**PROMPT**
Output only the lines of the entries that follow, starting at the one with "headers, their list" and running down to the one with "(<[hdr + LINKAGE_OFFSET", both included and unchanged.
** Opening DATA LISTING block **
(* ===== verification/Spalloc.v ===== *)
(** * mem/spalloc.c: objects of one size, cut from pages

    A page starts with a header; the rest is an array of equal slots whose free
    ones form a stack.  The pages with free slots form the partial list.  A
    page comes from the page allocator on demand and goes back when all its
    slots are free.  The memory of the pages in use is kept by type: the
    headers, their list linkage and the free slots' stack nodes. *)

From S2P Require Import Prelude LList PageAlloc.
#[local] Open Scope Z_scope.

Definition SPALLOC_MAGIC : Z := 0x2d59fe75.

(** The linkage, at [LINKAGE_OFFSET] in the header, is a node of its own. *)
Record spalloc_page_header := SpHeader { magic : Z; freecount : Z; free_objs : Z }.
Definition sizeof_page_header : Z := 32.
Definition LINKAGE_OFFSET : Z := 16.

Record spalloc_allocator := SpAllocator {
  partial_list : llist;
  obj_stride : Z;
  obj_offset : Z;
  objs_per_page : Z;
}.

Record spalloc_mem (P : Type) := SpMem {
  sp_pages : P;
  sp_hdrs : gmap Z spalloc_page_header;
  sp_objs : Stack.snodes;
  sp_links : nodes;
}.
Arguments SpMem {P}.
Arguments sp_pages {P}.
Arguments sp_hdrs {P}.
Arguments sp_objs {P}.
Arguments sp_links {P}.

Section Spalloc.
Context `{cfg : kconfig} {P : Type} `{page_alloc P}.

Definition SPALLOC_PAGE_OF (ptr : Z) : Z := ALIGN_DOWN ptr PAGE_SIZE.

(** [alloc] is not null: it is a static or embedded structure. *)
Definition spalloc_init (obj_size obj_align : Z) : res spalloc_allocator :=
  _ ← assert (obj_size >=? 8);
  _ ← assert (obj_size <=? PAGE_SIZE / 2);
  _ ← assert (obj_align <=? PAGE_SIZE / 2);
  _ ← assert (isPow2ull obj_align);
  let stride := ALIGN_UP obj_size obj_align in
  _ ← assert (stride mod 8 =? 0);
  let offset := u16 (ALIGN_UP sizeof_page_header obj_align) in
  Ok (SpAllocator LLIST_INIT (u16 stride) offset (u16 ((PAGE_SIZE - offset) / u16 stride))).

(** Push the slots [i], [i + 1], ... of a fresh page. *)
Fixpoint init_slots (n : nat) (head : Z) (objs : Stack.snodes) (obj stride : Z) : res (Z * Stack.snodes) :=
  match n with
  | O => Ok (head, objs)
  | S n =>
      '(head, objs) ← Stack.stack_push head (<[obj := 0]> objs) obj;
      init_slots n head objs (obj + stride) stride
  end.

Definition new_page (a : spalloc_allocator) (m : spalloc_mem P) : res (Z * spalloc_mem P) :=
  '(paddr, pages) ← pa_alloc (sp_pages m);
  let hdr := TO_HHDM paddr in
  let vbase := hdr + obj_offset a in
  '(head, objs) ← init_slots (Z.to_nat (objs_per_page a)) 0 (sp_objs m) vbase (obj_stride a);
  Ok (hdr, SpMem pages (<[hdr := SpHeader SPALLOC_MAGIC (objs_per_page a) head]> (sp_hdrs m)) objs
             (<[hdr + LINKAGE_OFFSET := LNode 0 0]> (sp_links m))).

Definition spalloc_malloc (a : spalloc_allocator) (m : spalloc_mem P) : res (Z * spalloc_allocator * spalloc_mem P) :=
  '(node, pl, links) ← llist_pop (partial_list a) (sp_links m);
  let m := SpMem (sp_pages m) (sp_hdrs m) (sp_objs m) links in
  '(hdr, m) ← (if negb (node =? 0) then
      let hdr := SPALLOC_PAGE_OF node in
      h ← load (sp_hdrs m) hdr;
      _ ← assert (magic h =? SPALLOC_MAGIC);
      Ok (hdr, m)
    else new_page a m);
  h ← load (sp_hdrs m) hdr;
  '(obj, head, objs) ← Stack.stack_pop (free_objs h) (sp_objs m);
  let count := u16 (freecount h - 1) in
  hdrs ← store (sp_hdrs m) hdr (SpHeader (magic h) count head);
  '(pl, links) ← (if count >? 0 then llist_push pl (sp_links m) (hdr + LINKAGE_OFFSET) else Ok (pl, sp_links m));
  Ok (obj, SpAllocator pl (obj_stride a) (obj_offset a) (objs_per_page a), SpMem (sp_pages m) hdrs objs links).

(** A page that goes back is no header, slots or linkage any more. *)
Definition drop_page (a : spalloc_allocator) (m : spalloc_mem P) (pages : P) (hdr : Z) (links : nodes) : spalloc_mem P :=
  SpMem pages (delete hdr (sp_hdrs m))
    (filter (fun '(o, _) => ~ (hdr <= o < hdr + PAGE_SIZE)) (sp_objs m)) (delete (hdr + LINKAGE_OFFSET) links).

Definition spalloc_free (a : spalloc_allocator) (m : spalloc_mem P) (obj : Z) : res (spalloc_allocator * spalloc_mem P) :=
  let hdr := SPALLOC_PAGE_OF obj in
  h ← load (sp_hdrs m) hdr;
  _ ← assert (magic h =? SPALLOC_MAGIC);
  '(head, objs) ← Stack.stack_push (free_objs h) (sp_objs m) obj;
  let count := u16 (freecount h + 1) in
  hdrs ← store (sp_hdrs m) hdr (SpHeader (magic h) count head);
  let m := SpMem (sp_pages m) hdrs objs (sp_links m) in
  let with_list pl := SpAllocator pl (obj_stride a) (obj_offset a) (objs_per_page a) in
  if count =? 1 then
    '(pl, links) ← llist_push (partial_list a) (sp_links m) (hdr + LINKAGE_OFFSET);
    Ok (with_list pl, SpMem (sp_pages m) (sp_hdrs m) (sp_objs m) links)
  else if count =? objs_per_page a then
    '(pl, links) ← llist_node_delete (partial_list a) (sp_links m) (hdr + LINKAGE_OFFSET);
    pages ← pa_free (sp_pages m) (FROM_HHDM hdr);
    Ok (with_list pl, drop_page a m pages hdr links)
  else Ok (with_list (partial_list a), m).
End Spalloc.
** Closing DATA LISTING block **
** Opening DATA LISTING block **
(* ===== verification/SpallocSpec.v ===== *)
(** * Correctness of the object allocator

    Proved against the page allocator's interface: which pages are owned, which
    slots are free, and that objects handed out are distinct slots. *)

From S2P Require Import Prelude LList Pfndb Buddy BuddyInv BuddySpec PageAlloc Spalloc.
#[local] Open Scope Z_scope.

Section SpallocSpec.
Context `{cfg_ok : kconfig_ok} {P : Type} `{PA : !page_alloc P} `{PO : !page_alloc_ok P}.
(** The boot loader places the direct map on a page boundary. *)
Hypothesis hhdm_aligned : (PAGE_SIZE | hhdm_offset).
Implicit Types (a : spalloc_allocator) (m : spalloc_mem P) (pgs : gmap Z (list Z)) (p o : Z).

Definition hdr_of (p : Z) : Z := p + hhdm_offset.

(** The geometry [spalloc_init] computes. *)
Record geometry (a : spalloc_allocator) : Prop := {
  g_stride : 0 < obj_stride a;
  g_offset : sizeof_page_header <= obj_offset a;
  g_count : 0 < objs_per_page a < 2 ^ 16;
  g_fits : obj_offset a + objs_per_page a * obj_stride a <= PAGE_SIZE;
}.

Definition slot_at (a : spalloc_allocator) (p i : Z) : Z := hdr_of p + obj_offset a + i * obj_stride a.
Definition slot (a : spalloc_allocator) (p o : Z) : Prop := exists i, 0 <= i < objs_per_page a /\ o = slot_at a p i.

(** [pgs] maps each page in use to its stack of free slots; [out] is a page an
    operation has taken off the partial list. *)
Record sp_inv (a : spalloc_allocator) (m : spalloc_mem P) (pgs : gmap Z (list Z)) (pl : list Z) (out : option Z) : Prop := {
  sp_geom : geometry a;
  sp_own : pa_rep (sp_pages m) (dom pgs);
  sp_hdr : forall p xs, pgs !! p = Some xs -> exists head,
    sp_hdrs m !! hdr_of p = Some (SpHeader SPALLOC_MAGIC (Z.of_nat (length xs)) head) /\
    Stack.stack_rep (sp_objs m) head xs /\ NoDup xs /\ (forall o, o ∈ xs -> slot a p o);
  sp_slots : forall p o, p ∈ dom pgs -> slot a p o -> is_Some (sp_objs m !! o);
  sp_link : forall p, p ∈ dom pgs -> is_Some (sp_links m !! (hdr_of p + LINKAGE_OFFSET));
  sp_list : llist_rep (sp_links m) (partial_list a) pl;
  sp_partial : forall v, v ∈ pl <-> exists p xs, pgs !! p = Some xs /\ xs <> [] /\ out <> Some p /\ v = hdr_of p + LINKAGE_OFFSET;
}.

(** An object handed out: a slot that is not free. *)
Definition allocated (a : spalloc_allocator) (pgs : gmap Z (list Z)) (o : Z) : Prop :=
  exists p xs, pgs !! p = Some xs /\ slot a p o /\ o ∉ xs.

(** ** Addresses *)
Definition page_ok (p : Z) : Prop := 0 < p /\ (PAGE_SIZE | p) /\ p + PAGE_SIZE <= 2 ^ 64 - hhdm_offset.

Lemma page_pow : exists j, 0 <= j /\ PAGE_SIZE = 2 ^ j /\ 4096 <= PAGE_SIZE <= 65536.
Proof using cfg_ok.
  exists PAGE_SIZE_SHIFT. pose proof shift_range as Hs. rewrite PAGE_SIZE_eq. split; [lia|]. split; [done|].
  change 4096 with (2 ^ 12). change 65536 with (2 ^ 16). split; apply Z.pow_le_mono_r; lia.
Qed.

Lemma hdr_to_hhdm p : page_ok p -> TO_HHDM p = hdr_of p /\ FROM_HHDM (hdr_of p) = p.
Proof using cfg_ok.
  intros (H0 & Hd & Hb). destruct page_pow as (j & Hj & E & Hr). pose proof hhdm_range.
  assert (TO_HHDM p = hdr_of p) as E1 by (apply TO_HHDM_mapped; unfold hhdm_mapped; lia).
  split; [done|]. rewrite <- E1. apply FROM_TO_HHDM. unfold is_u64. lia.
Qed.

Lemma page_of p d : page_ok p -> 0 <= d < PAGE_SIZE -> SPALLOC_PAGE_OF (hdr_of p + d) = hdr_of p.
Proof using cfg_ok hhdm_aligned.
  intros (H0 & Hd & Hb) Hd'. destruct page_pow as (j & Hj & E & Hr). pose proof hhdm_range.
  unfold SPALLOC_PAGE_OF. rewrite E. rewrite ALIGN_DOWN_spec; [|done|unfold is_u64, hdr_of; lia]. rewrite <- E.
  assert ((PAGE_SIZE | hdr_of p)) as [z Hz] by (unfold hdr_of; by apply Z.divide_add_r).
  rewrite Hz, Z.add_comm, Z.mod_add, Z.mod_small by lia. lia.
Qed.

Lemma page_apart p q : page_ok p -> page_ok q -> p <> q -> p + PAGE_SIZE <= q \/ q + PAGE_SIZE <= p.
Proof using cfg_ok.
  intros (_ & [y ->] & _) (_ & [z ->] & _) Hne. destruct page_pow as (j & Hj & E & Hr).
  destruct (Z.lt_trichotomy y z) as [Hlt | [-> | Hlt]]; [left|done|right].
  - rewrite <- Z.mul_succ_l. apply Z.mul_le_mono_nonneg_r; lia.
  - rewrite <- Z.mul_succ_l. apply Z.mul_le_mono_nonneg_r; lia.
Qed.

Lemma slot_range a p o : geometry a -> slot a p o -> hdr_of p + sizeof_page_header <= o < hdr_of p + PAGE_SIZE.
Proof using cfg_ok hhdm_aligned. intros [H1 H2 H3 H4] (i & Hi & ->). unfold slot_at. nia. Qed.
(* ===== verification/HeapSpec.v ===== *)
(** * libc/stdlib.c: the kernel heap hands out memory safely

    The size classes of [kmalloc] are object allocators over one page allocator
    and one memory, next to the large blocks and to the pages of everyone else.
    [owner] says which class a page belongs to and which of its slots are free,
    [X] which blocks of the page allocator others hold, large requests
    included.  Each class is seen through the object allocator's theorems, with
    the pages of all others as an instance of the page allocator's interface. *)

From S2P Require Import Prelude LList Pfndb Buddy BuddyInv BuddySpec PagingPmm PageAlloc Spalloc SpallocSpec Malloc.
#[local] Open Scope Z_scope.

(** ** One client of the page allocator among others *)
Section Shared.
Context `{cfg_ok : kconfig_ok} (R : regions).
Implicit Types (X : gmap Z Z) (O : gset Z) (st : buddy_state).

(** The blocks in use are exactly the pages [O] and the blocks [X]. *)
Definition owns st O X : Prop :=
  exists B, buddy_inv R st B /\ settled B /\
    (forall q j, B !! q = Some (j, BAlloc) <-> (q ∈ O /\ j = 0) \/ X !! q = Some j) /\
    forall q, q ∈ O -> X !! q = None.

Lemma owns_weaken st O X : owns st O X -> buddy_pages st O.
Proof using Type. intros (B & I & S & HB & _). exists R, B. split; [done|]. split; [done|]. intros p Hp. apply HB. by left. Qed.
** Closing DATA LISTING block **
**COMPLETED TASK**
    headers, their list linkage and the free slots' stack nodes. *)

From S2P Require Import Prelude LList PageAlloc.
#[local] Open Scope Z_scope.

Definition SPALLOC_MAGIC : Z := 0x2d59fe75.

(** The linkage, at [LINKAGE_OFFSET] in the header, is a node of its own. *)
Record spalloc_page_header := SpHeader { magic : Z; freecount : Z; free_objs : Z }.
Definition sizeof_page_header : Z := 32.
Definition LINKAGE_OFFSET : Z := 16.

Record spalloc_allocator := SpAllocator {
  partial_list : llist;
  obj_stride : Z;
  obj_offset : Z;
  objs_per_page : Z;
}.

Record spalloc_mem (P : Type) := SpMem {
  sp_pages : P;
  sp_hdrs : gmap Z spalloc_page_header;
  sp_objs : Stack.snodes;
  sp_links : nodes;
}.
Arguments SpMem {P}.
Arguments sp_pages {P}.
Arguments sp_hdrs {P}.
Arguments sp_objs {P}.
Arguments sp_links {P}.

Section Spalloc.
Context `{cfg : kconfig} {P : Type} `{page_alloc P}.

Definition SPALLOC_PAGE_OF (ptr : Z) : Z := ALIGN_DOWN ptr PAGE_SIZE.

(** [alloc] is not null: it is a static or embedded structure. *)
Definition spalloc_init (obj_size obj_align : Z) : res spalloc_allocator :=
  _ ← assert (obj_size >=? 8);
  _ ← assert (obj_size <=? PAGE_SIZE / 2);
  _ ← assert (obj_align <=? PAGE_SIZE / 2);
  _ ← assert (isPow2ull obj_align);
  let stride := ALIGN_UP obj_size obj_align in
  _ ← assert (stride mod 8 =? 0);
  let offset := u16 (ALIGN_UP sizeof_page_header obj_align) in
  Ok (SpAllocator LLIST_INIT (u16 stride) offset (u16 ((PAGE_SIZE - offset) / u16 stride))).

(** Push the slots [i], [i + 1], ... of a fresh page. *)
Fixpoint init_slots (n : nat) (head : Z) (objs : Stack.snodes) (obj stride : Z) : res (Z * Stack.snodes) :=
  match n with
  | O => Ok (head, objs)
  | S n =>
      '(head, objs) ← Stack.stack_push head (<[obj := 0]> objs) obj;
      init_slots n head objs (obj + stride) stride
  end.

Definition new_page (a : spalloc_allocator) (m : spalloc_mem P) : res (Z * spalloc_mem P) :=
  '(paddr, pages) ← pa_alloc (sp_pages m);
  let hdr := TO_HHDM paddr in
  let vbase := hdr + obj_offset a in
  '(head, objs) ← init_slots (Z.to_nat (objs_per_page a)) 0 (sp_objs m) vbase (obj_stride a);
  Ok (hdr, SpMem pages (<[hdr := SpHeader SPALLOC_MAGIC (objs_per_page a) head]> (sp_hdrs m)) objs
             (<[hdr + LINKAGE_OFFSET := LNode 0 0]> (sp_links m))).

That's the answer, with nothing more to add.